The blockade drew the attention of Manitoba politicians as well as of organizations like Amnesty International, which said the Crown corporation should respect the rights of First Nations in the area near the new dam.
“Indigenous communities in Northern Manitoba are rightfully occupying and defending lands to which they still hold inherent title,” said Amnesty International Canada Indigenous rights campaign advisor Anna Collins in a May 20 news release. “Without question, these communities have an inherent responsibility and right to control access into their territories to protect their communities from COVID-19 and prevent unsustainable pressure on healthcare systems in rural and remote areas. Governments should be applauding and actively supporting these efforts, not ignoring the concerns of First Nations and criminalizing community elders and leaders.”
MKO Grand Chief Garrison Settee, who was present when RCMP delivered to injunction to Spence, said in Sunday’s news release that he was proud of the chiefs for taking action to protect their communities, which could be particularly vulnerable to COVID-19 spreading if it were to infect some of their residents, due to crowded housing and lack of access to sufficient medical care.

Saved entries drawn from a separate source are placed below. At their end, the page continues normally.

Lemma span_single_cover (i o : Z) :
  0 <= i -> 0 <= o -> span i o <= 16 ->
  exists m, In m expansion_modules /\ single_covers i o m /\ em_cost m = 447.
Proof.
  intros Hi Ho Hs. unfold span in Hs.
  pose proof (ceil_div_4_bounds o Ho) as HK.
  set (K := ceil_div o 4) in *.
  assert (HKc : K = 0 \/ K = 1 \/ K = 2 \/ K = 3 \/ K = 4) by lia.
  destruct HKc as [E | [E | [E | [E | E]]]]; rewrite E in *.
  - exists {| em_name := "inout16 (16/0)"; em_inputs := 16; em_outputs := 0;
              em_cost := 447 |}.
    split; [simpl; tauto|]. split; [unfold single_covers; simpl; lia | reflexivity].
  - exists {| em_name := "inout16 (12/4)"; em_inputs := 12; em_outputs := 4;
              em_cost := 447 |}.
    split; [simpl; tauto|]. split; [unfold single_covers; simpl; lia | reflexivity].
  - exists {| em_name := "inout16 (8/8)"; em_inputs := 8; em_outputs := 8;
              em_cost := 447 |}.
    split; [simpl; tauto|]. split; [unfold single_covers; simpl; lia | reflexivity].
  - exists {| em_name := "inout16 (4/12)"; em_inputs := 4; em_outputs := 12;
              em_cost := 447 |}.
    split; [simpl; tauto|]. split; [unfold single_covers; simpl; lia | reflexivity].
  - exists {| em_name := "inout16 (0/16)"; em_inputs := 0; em_outputs := 16;
              em_cost := 447 |}.
    split; [simpl; tauto|]. split; [unfold single_covers; simpl; lia | reflexivity].
Qed.

Lemma span_pair_cover (i o : Z) :
  0 <= i -> 0 <= o -> span i o <= 32 ->
  exists m1 m2, In m1 expansion_modules /\ In m2 expansion_modules /\
    pair_covers i o m1 m2 /\ em_cost m1 + em_cost m2 = 894.
Proof.
  intros Hi Ho Hs.
  destruct (Z_le_gt_dec o 16) as [Hlow | Hhigh].
  - (* the outputs fit one module next to a 16/0 module *)
    destruct (span_single_cover (Z.max 0 (i - 16)) o) as [m (Hm & [Hci Hco] & Hc)];
      [lia | lia | |].
    + unfold span in *. pose proof (ceil_div_4_bounds o Ho). lia.
    + exists {| em_name := "inout16 (16/0)"; em_inputs := 16; em_outputs := 0;
                em_cost := 447 |}, m.
      split; [simpl; tauto|]. split; [exact Hm|].
      split; [unfold pair_covers; cbn [em_inputs em_outputs]; lia
             | cbn [em_cost]; lia].
  - (* a 0/16 module takes sixteen of the outputs *)
    destruct (span_single_cover i (o - 16)) as [m (Hm & [Hci Hco] & Hc)];
      [lia | lia | |].
    + unfold span in *. pose proof (ceil_div_4_bounds o Ho).
      pose proof (ceil_div_4_bounds (o - 16) ltac:(lia)). lia.
    + exists {| em_name := "inout16 (0/16)"; em_inputs := 0; em_outputs := 16;
                em_cost := 447 |}, m.
      split; [simpl; tauto|]. split; [exact Hm|].
      split; [unfold pair_covers; cbn [em_inputs em_outputs]; lia
             | cbn [em_cost]; lia].
Qed.
Lemma signup_rejects method f now1 now2 o1 o2 d :
  method = GET ∨ fields_missing f = true
  ∨ lower (field "username" f) = "aptech_owner" →
  (respond (signup method f now1 now2 o1 o2) d).2 = d.
Proof.
  unfold signup.
  fold (field "company_name" f) (field "username" f) (field "password" f).
  fold (fields_missing f).
  intros H. destruct method; [done|].
  destruct (fields_missing f); [done|].
  destruct H as [?|[?|H]]; [done..|].
  by rewrite bool_decide_eq_true_2.
Qed.

Lemma init_db_run d : init_db d = (inr (), d).
Proof. done. Qed.

Lemma ensure_super_admin_run password now1 now2 d :
  ensure_super_admin password now1 now2 d =
    let d1 := with_owner_company now1 d in
    if select_first is_super_admin (users d) is Some _ then (inr (), d1)
    else if negb (nonempty (default "" password))
    then (inl (RuntimeError "SUPER_ADMIN_PASSWORD is not set"), d1)
    else if select_first (username_is "aptech_owner") (users d) is Some _
    then (inl IntegrityError, d1)
    else (inr (),
          with_users (insert_row (super_admin_row password now1 now2 d)) d1).
Proof.
  unfold ensure_super_admin, with_owner_company, super_admin_row,
    owner_company_id, with_owner_company, insert_company, insert_user,
    is_owner_company, is_super_admin, username_is, owner_company.
  se_simpl.
  destruct (select_first _ (companies d)) as [[id c]|]; simpl;
    (destruct (select_first _ (users d)); [done|]);
    (destruct (negb _); [done|]); simpl;
    by destruct (select_first _ (users d)).
Qed.

Lemma startup_run password now1 now2 d :
  startup password now1 now2 d = ensure_super_admin password now1 now2 d.
Proof.
  unfold startup, mbind, se_bind. rewrite init_db_run.
  by destruct (ensure_super_admin _ _ _ _) as [[?|[]] ?].
Qed.

Lemma logged_out_run s (h : SE DB response) d :
  (∀ h : SE DB response, login_required s h = mret (Redirect "login")) →
  respond (login_required s h) d = (Redirect "login", d).
Proof. intros ->. done. Qed.

End Handlers.

(** ** Every event is a sequence of the application's writes *)

Section Writes.
Context {Ext : Externals}.
Implicit Types (s : session) (f : form) (d : DB) (cid k : Z).

Lemma toggled_cases st : toggled st = "todo" ∨ toggled st = "done".
Proof. unfold toggled. destruct (bool_decide _); simpl; auto. Qed.
Lemma moveMarkers_wf mks : forall fromPos toPos res undo redo w b u r w',
  wf w ->
  moveMarkers_loop mks fromPos toPos res undo redo w = Some (b, u, r, w') ->
  wf w'.
Proof.
  induction mks as [|mk rest IH]; intros fromPos toPos res undo redo w b u r w' Hwf; simpl.
  - intros [= _ _ _ <-]. exact Hwf.
  - destruct (removeMarker_u _ _ _ _) as [[[[r1 u1] re1] w1]|] eqn:Hrun; [|discriminate].
    apply (removeMarker_u_wf _ _ _ _ _ _ _ _ Hwf) in Hrun as (Hwf1 & _). simpl.
    destruct r1.
    + destruct (addMarker_u _ _ _ _ _ _) as [[[[r2 u2] re2] w2]|] eqn:Hrun2; [|discriminate].
      apply (addMarker_u_wf _ _ _ _ _ _ _ _ _ _ Hwf1) in Hrun2 as [_ Hwf2]. simpl.
      apply IH. exact Hwf2.
    + intros [= _ _ _ <-]. exact Hwf1.
Qed.

Lemma import_loop_inv entries : forall ic undo redo w w0 b u r w',
  wf w -> restores undo w w0 -> inv w0 ->
  importFromJson_loop entries ic undo redo w = Some (b, u, r, w') ->
  inv w'.
Proof.
  induction entries as [|e rest IH]; intros ic undo redo w w0 b u r w' Hwf Hres Hinv0.
  { simpl. intros [= _ _ _ <-]. apply wf_inv, Hwf. }
  destruct e as [obj|];
    [|rewrite import_loop_skip by exact I; intros Hrun;
      apply (IH _ _ _ _ w0 _ _ _ _ Hwf Hres Hinv0 Hrun)].
  destruct (contains "pos" obj) eqn:Hc;
    [|rewrite import_loop_skip by exact Hc; intros Hrun;
      apply (IH _ _ _ _ w0 _ _ _ _ Hwf Hres Hinv0 Hrun)].
  rewrite (import_loop_record _ _ _ _ _ _ Hc).
  match goal with |- (?c ≫= _) = _ -> _ => destruct c as [[|]|] end;
    simpl; [| |discriminate].
  - assert (Hpal : in_palette (resolve_type w (entry_type obj)) = true).
    { rewrite resolve_in_palette; apply entry_type_in_palette. }
    destruct (addMarker_u_spec w (entry_pos obj) (entry_comment obj) (entry_type obj)
                undo redo Hwf Hpal)
      as (lu & lr & w1 & Hrun & Hwf1 & _ & _ & _ & Hback).
    rewrite Hrun. simpl. intros Hrest.
    refine (IH _ _ _ _ w0 _ _ _ _ Hwf1 _ Hinv0 Hrest).
    exact (restores_step undo redo lu lr w w1 w0 Hres Hback).
  - destruct (Hres w (same_lists_refl w)) as (w2 & Hrun & Hs2).
    rewrite Hrun. simpl. intros [= _ _ _ <-].
    eapply inv_same_lists; [exact Hs2 | exact Hinv0].
Qed.

Lemma importFromJson_inv d data ic pu b d' :
  wf (world d) -> importFromJson data ic pu d = Some (b, d') -> inv (world d').
Proof.
  intros Hwf. unfold importFromJson, importFromJson_u.
  destruct data as [entries|].
  - destruct (importFromJson_loop _ _ _ _ _) as [[[[r u] re] w1]|] eqn:Hrun; [|discriminate].
    apply (import_loop_inv _ _ _ _ _ (world d) _ _ _ _ Hwf (restores_true _) (wf_inv _ Hwf))
      in Hrun.
    simpl. destruct pu; intros [= _ <-]; exact Hrun.
  - simpl. destruct pu; intros [= _ <-]; apply wf_inv, Hwf.
Qed.
(** * UT Registration Plus: view components

    A shallow embedding of the three view components of the repository
    (CalendarHeader, SortableList, PopupCourseBlock) and the properties
    of their event handlers.

    React state is modelled by explicit state passing: a [useState] cell is
    a record field, a [setX v] call replaces the field.  Handlers that run
    across an [await] are split at the suspension point into the part that
    runs at the invocation and the continuation that runs at resolution. *)

From Stdlib Require Import ZArith QArith Qround List Bool String Lia.
From Stdlib Require Import Permutation DecimalString Lqa Ascii.
From Stdlib Require DecimalZ DecimalPos.
Import ListNotations.
Open Scope Z_scope.

(* ================================================================== *)
(** * Part I: definitions *)
(* ================================================================== *)

(** ** CalendarHeader.tsx *)

Module CalendarHeader.

Definition SECONDARY_ACTIONS_WITH_TEXT_WIDTH : Z := 274.
Definition PRIMARY_ACTION_WITH_TEXT_WIDTH : Z := 405.
Definition PRIMARY_ACTION_WITHOUT_TEXT_WIDTH : Z := 160.

(** The object held by the [useState] cell of the header. *)
Record DisplayingText : Type := mkDisplayingText {
  isDisplayingPrimaryActionsText : bool;
  isDisplayingSecondaryActionsText : bool
}.

Definition initialDisplayingText : DisplayingText :=
  {| isDisplayingPrimaryActionsText := true;
     isDisplayingSecondaryActionsText := true |}.

(** [Math.round]: the integer nearest to [x], a tie going to the larger
    one.  A finite double is a rational, and on rationals this is
    [floor (x + 1/2)]. *)
Definition Math_round (x : Q) : Z := Qfloor (x + (1 # 2)).

(** Of a [ResizeObserverEntry] the callback reads [contentRect.width]. *)
Record ResizeObserverEntry : Type := mkEntry { contentRect_width : Q }.

(** The body of the callback below [const width = ...]: the argument of the
    [setIsDisplayingText] call it makes, [None] when it makes none. *)
Definition transition (st : DisplayingText) (width : Z) : option DisplayingText :=
  let primary := isDisplayingPrimaryActionsText st in
  let secondary := isDisplayingSecondaryActionsText st in
  if (width <? SECONDARY_ACTIONS_WITH_TEXT_WIDTH) && primary && secondary then
    Some {| isDisplayingPrimaryActionsText := false;
            isDisplayingSecondaryActionsText := true |}
  else if secondary
          && (width - SECONDARY_ACTIONS_WITH_TEXT_WIDTH
              >=? PRIMARY_ACTION_WITH_TEXT_WIDTH - PRIMARY_ACTION_WITHOUT_TEXT_WIDTH) then
    Some {| isDisplayingPrimaryActionsText := true;
            isDisplayingSecondaryActionsText := true |}
  else if (width <? SECONDARY_ACTIONS_WITH_TEXT_WIDTH) && secondary then
    Some {| isDisplayingPrimaryActionsText := false;
            isDisplayingSecondaryActionsText := false |}
  else if (width >=? SECONDARY_ACTIONS_WITH_TEXT_WIDTH) && negb secondary then
    Some {| isDisplayingPrimaryActionsText := false;
            isDisplayingSecondaryActionsText := true |}
  else None.

(** The [ResizeObserver] callback [([entry]) => ...], closed over the
    state [st] of the render that installed it. *)
Definition resizeObserverCallback (st : DisplayingText)
    (entries : list ResizeObserverEntry) : option DisplayingText :=
  match entries with
  | [] => None
  | entry :: _ => transition st (Math_round (contentRect_width entry))
  end.

(** [useState]: a [setIsDisplayingText v] call replaces the state. *)
Definition commit (st : DisplayingText) (upd : option DisplayingText) : DisplayingText :=
  match upd with
  | Some st' => st'
  | None => st
  end.

(** One resize step on an already rounded width. *)
Definition resizeStep (st : DisplayingText) (width : Z) : DisplayingText :=
  commit st (transition st width).

(** One resize observation: the callback runs, the state is committed and
    the effect reinstalls the observer over the new state. *)
Definition observe (st : DisplayingText) (entries : list ResizeObserverEntry)
  : DisplayingText :=
  commit st (resizeObserverCallback st entries).

(** The states the component goes through on a sequence of observations,
    the one it starts from left out. *)
Fixpoint history (st : DisplayingText) (obs : list (list ResizeObserverEntry))
  : list DisplayingText :=
  match obs with
  | [] => []
  | entries :: rest => let st' := observe st entries in st' :: history st' rest
  end.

“As leaders, we are the protectors of our communities,” Settee said. “I commend the chief and councillors for stepping up in a major way to protect their people. I am proud to stand with them. I also commend the CEO of Manitoba Hydro for making it a priority to work directly with First Nations leaders. I urge governments and corporations to do their due diligence when it comes to engaging with the First Nations leaders throughout Canada on resource development and other projects. If we are to move forward in the spirit of reconciliation, we absolutely must be full partners at the table.”
The 695-megawatt Keeyask generating station is currently tracking to meet its $8.7 billion budget and to have the first unit producing power by this October, Manitoba Hydro says.